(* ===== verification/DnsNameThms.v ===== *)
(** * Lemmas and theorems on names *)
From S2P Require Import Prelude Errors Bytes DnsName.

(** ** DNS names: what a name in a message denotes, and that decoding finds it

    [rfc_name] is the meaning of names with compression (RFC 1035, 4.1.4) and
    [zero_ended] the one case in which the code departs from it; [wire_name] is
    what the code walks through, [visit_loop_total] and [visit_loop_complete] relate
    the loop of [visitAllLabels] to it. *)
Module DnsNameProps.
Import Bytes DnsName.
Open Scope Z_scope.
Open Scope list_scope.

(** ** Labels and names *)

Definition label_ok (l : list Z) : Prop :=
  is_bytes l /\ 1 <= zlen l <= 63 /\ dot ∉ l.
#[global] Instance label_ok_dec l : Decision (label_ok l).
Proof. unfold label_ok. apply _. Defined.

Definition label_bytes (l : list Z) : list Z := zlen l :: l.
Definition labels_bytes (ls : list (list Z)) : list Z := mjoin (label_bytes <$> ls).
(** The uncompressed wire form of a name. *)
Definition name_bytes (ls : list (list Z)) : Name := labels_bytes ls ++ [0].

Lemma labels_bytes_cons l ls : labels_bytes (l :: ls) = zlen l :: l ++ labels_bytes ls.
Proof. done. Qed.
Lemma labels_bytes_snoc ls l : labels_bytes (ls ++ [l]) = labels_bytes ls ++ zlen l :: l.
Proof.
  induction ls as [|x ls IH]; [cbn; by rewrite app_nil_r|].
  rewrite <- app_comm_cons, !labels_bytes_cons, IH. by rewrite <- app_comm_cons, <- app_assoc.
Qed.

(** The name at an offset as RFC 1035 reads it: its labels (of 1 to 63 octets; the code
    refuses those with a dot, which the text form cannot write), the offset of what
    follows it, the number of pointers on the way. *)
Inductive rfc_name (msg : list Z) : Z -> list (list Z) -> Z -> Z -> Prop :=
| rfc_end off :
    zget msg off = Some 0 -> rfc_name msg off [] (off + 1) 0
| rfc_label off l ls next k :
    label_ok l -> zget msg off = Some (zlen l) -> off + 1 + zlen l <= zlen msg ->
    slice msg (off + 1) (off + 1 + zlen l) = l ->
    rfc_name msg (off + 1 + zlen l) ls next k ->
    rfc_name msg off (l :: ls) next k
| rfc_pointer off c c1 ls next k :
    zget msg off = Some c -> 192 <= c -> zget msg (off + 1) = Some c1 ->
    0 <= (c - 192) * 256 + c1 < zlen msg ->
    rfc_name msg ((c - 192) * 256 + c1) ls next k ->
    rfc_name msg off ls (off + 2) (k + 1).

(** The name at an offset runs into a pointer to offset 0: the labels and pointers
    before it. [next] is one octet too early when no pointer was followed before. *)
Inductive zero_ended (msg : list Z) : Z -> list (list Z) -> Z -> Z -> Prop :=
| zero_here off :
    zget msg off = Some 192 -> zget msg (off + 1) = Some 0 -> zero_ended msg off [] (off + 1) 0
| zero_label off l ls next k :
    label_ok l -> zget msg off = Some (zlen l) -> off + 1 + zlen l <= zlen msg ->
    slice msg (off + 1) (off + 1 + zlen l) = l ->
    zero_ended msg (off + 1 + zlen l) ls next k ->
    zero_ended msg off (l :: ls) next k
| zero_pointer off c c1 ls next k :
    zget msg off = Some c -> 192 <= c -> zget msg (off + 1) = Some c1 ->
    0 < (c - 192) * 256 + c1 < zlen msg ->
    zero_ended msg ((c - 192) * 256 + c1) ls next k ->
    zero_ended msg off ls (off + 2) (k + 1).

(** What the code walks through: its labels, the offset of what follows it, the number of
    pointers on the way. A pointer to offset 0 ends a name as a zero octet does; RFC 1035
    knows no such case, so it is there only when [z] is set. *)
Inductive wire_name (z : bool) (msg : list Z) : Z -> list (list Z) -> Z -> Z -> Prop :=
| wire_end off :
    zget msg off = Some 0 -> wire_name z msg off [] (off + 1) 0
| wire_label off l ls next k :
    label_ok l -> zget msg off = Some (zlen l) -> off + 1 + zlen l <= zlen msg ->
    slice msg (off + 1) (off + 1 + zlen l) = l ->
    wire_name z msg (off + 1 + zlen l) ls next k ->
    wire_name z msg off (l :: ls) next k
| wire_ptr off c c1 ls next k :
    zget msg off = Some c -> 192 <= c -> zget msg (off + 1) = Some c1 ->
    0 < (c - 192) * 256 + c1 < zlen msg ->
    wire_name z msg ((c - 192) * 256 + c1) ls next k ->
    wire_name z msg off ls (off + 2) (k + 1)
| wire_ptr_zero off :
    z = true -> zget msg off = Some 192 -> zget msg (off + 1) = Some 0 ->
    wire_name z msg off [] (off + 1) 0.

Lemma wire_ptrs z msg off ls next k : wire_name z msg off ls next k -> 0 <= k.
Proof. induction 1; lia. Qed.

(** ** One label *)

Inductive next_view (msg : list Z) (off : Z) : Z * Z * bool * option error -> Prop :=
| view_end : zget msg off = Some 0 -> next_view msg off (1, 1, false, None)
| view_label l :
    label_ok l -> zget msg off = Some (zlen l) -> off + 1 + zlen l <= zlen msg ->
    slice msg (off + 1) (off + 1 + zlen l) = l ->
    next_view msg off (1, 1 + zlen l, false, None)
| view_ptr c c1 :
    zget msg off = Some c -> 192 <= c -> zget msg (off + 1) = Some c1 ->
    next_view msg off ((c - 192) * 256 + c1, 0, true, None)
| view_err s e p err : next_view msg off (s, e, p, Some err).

- - - -

- _PROBLEM STATEMENT_
Throughout the material above, find each line with "Import" and return it.

- _TASK RESPONSE_
From S2P Require Import Prelude Errors Bytes DnsName.
Import Bytes DnsName.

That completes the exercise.